Material provided START
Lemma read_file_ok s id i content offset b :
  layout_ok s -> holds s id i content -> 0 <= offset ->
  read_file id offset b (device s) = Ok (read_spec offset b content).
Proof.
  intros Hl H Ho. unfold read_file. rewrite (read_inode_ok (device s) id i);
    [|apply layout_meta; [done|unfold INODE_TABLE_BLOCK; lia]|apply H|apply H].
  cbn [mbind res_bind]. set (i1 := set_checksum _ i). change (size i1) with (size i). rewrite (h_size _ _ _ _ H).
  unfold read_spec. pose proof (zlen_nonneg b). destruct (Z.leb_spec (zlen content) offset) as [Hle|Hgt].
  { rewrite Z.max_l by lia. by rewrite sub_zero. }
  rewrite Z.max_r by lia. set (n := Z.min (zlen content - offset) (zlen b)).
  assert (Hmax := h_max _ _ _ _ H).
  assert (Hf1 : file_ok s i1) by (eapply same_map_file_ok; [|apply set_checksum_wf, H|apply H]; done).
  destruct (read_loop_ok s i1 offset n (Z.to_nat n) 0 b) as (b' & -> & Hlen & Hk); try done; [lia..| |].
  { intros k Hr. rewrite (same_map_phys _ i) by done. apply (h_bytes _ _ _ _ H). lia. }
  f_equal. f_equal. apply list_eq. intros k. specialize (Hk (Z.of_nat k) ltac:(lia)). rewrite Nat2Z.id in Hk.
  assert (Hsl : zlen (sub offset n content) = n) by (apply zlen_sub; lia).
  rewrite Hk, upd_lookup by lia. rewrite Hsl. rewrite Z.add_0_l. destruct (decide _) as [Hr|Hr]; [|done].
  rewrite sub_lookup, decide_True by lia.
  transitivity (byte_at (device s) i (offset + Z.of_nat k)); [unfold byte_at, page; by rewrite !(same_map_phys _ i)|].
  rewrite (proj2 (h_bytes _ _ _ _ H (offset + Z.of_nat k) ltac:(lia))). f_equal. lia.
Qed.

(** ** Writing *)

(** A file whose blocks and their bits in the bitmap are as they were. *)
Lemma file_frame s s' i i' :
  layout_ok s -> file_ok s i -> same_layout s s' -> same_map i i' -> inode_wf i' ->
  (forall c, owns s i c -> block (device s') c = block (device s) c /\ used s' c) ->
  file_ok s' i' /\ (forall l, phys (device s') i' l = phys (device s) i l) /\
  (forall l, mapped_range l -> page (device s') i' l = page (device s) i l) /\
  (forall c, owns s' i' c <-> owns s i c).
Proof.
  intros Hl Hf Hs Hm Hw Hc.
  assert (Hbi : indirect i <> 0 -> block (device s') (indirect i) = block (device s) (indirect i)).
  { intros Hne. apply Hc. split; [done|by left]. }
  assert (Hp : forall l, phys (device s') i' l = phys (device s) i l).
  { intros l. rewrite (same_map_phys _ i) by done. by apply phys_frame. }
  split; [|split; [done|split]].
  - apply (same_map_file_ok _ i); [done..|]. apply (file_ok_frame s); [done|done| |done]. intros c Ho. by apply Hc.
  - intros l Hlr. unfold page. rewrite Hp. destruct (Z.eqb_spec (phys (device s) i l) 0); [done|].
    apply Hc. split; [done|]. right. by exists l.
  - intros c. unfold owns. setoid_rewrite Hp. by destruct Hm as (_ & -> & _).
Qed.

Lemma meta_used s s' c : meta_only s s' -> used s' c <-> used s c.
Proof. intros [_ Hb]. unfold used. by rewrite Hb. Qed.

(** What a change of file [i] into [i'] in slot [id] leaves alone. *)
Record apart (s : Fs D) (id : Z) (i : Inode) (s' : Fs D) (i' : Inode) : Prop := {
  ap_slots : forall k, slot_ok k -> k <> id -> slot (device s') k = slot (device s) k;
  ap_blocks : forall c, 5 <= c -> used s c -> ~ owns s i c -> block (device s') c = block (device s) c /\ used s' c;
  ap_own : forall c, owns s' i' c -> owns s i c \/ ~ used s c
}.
Material provided END
Material provided START
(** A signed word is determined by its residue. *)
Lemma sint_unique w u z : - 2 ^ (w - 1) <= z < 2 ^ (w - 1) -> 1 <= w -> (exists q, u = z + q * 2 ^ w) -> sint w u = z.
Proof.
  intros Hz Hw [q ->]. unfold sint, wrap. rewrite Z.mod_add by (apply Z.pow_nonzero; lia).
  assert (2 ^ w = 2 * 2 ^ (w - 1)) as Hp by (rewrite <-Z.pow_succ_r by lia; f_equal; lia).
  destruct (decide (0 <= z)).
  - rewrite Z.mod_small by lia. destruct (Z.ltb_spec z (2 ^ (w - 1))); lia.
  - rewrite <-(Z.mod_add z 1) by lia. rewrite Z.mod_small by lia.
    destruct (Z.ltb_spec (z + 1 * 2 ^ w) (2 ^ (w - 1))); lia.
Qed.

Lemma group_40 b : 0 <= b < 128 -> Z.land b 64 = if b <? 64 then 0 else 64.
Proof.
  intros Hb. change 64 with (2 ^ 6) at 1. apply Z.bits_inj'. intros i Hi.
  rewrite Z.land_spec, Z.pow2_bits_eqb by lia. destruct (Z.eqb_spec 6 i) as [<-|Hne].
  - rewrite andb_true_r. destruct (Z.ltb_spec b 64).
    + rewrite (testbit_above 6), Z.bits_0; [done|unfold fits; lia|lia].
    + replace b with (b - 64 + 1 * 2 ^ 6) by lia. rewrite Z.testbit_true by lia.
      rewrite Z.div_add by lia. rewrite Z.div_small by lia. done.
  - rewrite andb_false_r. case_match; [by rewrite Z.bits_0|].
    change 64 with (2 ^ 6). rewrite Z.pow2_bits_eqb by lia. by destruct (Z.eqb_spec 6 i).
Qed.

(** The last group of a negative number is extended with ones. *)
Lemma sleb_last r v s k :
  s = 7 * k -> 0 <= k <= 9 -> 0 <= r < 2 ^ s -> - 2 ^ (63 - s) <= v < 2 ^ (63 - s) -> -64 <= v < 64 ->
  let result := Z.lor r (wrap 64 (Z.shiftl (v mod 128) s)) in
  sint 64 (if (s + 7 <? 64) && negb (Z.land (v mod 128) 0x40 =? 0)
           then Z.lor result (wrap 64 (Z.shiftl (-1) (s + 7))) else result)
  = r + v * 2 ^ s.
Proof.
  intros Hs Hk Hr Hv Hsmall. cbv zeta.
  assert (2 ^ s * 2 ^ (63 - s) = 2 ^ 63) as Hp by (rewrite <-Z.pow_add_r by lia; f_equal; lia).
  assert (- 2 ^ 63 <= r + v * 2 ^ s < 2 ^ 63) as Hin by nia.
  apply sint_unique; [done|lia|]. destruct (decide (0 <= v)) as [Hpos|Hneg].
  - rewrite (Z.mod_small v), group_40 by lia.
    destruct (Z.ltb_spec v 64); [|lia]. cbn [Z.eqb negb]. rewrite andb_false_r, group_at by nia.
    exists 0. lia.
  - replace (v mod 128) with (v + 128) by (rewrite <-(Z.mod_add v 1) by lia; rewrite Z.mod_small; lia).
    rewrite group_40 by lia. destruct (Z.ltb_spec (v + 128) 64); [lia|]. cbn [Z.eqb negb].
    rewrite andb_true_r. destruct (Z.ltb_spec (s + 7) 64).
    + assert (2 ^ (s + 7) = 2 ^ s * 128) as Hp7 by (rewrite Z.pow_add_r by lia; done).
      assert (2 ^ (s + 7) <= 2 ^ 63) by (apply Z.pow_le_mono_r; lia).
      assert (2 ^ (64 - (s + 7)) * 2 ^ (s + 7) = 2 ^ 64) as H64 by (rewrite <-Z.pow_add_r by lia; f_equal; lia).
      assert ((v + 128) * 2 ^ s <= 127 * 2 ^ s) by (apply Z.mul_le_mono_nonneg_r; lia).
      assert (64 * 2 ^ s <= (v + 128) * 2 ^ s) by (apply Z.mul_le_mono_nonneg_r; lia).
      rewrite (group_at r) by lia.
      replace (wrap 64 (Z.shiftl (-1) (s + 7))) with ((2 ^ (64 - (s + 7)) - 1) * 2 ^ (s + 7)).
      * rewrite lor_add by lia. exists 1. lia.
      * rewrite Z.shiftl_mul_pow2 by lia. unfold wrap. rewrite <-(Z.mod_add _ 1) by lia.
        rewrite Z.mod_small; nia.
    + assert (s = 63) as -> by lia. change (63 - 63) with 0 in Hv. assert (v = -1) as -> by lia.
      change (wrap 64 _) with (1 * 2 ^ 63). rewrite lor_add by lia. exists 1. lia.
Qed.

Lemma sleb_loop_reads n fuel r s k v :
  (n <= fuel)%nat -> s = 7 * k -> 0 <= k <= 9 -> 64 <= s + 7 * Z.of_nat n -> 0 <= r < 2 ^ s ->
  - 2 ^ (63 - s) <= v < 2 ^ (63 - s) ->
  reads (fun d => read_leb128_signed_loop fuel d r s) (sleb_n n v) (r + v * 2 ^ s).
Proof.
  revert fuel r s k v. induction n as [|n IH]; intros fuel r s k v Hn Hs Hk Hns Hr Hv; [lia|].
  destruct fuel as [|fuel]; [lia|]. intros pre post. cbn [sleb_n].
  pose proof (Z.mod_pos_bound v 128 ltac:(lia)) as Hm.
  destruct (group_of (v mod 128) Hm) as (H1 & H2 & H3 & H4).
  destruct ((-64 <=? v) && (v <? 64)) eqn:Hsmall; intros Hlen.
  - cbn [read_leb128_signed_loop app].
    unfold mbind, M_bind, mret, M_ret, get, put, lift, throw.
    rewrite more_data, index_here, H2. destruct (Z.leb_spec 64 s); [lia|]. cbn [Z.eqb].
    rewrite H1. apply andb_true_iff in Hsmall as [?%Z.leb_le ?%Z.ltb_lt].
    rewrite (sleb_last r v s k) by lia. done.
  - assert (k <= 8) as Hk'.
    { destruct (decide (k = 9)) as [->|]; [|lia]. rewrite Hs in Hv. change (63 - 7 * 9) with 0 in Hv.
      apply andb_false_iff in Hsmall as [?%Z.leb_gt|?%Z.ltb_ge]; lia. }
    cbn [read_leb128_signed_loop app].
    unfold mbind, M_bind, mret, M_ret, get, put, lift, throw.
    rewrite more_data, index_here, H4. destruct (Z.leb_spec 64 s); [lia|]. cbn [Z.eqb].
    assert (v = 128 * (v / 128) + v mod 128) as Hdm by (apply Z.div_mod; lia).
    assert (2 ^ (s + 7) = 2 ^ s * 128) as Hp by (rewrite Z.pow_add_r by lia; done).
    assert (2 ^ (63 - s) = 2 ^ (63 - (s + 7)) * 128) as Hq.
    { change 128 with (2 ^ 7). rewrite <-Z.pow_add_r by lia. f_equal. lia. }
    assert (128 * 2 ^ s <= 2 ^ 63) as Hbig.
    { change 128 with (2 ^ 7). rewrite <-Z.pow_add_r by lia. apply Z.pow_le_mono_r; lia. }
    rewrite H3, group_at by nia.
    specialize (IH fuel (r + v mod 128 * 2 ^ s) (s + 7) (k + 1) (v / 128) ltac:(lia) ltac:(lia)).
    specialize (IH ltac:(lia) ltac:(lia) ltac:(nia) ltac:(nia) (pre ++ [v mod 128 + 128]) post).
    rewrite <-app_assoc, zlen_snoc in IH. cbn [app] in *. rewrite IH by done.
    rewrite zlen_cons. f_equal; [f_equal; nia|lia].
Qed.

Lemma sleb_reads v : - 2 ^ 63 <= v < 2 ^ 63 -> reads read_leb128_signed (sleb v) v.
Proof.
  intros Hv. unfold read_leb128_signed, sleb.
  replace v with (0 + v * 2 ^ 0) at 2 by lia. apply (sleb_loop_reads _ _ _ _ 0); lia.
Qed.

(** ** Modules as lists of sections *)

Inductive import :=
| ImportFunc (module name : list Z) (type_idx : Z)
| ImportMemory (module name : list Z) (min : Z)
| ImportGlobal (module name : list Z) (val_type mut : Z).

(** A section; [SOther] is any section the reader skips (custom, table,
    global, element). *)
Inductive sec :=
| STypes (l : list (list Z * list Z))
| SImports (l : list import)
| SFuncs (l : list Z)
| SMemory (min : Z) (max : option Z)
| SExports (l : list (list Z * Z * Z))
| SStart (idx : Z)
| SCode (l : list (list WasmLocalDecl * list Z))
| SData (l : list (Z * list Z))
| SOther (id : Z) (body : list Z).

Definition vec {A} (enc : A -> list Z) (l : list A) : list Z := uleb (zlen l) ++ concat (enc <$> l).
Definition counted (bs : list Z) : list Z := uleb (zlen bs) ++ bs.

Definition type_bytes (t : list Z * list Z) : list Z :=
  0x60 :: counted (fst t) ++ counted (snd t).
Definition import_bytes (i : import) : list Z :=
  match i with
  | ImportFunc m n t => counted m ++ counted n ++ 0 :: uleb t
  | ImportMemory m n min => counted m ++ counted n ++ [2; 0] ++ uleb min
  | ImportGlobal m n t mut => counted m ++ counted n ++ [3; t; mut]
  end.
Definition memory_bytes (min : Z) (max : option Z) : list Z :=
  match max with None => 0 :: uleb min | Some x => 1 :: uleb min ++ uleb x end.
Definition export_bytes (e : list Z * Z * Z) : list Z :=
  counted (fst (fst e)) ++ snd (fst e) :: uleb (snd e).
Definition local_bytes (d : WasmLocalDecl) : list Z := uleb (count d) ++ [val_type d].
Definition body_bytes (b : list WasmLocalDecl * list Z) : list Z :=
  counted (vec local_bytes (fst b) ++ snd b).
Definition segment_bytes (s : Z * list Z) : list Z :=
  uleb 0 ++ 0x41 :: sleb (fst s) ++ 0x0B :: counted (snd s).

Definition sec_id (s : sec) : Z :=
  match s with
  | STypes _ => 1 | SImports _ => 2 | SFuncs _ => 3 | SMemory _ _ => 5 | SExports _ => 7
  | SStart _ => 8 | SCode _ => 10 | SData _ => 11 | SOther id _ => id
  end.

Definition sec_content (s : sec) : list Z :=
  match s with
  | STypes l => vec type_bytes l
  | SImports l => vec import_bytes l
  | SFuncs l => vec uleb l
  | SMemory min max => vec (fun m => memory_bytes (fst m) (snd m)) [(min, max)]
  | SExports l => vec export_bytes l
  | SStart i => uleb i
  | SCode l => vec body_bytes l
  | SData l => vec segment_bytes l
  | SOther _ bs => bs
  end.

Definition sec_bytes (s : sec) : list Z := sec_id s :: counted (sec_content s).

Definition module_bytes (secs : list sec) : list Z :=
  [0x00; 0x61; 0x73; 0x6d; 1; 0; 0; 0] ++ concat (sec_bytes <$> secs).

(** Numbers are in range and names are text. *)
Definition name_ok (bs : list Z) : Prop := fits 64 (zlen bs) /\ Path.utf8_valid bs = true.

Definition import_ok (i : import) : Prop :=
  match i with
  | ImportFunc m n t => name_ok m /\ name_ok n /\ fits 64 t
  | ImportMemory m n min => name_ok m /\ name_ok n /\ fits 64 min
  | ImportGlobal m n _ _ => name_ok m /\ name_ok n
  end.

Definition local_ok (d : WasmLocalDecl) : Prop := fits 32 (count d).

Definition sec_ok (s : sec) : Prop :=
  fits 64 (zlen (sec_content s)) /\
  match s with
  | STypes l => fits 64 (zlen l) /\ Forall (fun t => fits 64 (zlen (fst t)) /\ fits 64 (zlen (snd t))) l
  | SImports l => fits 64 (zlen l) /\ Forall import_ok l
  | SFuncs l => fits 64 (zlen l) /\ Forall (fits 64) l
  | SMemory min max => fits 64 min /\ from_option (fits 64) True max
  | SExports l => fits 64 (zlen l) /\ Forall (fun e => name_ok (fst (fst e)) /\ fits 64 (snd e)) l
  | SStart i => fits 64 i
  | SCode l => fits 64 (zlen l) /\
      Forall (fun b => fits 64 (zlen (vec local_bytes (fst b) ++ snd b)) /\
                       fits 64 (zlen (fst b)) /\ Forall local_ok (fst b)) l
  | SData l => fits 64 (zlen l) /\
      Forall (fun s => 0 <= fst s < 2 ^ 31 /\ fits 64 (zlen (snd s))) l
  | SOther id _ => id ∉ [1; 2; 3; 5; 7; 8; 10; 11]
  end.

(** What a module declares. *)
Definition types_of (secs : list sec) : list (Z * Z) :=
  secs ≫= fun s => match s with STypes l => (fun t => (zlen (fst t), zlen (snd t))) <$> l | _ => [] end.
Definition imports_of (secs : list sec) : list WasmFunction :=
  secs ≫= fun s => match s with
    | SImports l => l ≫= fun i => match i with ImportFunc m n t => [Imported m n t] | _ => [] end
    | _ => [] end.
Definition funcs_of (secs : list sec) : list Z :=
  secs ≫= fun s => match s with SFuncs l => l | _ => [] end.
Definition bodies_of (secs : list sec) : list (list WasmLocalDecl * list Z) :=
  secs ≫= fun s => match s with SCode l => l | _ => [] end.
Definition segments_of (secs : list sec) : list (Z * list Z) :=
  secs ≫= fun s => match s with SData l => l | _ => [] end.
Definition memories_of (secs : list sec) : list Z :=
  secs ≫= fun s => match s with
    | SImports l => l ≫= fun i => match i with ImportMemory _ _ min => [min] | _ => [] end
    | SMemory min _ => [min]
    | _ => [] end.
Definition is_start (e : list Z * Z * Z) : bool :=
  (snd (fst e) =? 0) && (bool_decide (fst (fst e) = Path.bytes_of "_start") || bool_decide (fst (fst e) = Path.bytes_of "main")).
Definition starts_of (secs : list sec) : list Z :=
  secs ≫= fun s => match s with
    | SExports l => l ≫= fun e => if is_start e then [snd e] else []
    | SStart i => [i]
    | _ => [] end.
Material provided END
Material provided START
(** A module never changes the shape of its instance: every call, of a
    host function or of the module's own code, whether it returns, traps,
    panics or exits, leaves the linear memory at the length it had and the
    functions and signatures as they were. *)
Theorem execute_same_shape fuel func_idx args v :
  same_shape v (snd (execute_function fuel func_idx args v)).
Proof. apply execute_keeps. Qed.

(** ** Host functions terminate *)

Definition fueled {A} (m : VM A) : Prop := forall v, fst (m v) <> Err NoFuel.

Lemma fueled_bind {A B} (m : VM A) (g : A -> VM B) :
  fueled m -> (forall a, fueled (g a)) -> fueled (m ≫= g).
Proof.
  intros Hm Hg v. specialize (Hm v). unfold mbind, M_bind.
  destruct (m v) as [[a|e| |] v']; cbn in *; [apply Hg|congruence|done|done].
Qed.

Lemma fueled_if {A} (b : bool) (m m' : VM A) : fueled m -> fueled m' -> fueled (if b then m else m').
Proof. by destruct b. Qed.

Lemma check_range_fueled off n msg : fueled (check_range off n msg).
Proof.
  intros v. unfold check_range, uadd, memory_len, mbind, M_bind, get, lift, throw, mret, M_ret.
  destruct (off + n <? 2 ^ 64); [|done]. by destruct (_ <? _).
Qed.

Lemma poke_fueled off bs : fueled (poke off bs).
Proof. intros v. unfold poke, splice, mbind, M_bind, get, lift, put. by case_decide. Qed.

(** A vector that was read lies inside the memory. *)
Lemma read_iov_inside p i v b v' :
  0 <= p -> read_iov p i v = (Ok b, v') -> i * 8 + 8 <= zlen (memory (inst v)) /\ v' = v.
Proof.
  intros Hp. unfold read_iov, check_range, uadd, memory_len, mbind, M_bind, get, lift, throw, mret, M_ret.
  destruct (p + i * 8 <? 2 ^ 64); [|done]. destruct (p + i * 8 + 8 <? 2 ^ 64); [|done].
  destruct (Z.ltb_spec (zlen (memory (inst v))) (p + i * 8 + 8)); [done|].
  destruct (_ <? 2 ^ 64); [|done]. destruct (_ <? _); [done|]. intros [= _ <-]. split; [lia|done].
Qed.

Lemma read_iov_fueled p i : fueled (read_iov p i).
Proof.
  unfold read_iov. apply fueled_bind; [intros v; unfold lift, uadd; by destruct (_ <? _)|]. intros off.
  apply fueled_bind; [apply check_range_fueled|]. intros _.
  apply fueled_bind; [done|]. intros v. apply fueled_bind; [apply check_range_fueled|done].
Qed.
Material provided END
Starting with the line with "Lemma read_file_ok s" above and going on through the line with "transitivity (byte_at (device", transcribe every line exactly, both ends included, and add nothing.

Task result ::
Lemma read_file_ok s id i content offset b :
  layout_ok s -> holds s id i content -> 0 <= offset ->
  read_file id offset b (device s) = Ok (read_spec offset b content).
Proof.
  intros Hl H Ho. unfold read_file. rewrite (read_inode_ok (device s) id i);
    [|apply layout_meta; [done|unfold INODE_TABLE_BLOCK; lia]|apply H|apply H].
  cbn [mbind res_bind]. set (i1 := set_checksum _ i). change (size i1) with (size i). rewrite (h_size _ _ _ _ H).
  unfold read_spec. pose proof (zlen_nonneg b). destruct (Z.leb_spec (zlen content) offset) as [Hle|Hgt].
  { rewrite Z.max_l by lia. by rewrite sub_zero. }
  rewrite Z.max_r by lia. set (n := Z.min (zlen content - offset) (zlen b)).
  assert (Hmax := h_max _ _ _ _ H).
  assert (Hf1 : file_ok s i1) by (eapply same_map_file_ok; [|apply set_checksum_wf, H|apply H]; done).
  destruct (read_loop_ok s i1 offset n (Z.to_nat n) 0 b) as (b' & -> & Hlen & Hk); try done; [lia..| |].
  { intros k Hr. rewrite (same_map_phys _ i) by done. apply (h_bytes _ _ _ _ H). lia. }
  f_equal. f_equal. apply list_eq. intros k. specialize (Hk (Z.of_nat k) ltac:(lia)). rewrite Nat2Z.id in Hk.
  assert (Hsl : zlen (sub offset n content) = n) by (apply zlen_sub; lia).
  rewrite Hk, upd_lookup by lia. rewrite Hsl. rewrite Z.add_0_l. destruct (decide _) as [Hr|Hr]; [|done].
  rewrite sub_lookup, decide_True by lia.
  transitivity (byte_at (device s) i (offset + Z.of_nat k)); [unfold byte_at, page; by rewrite !(same_map_phys _ i)|].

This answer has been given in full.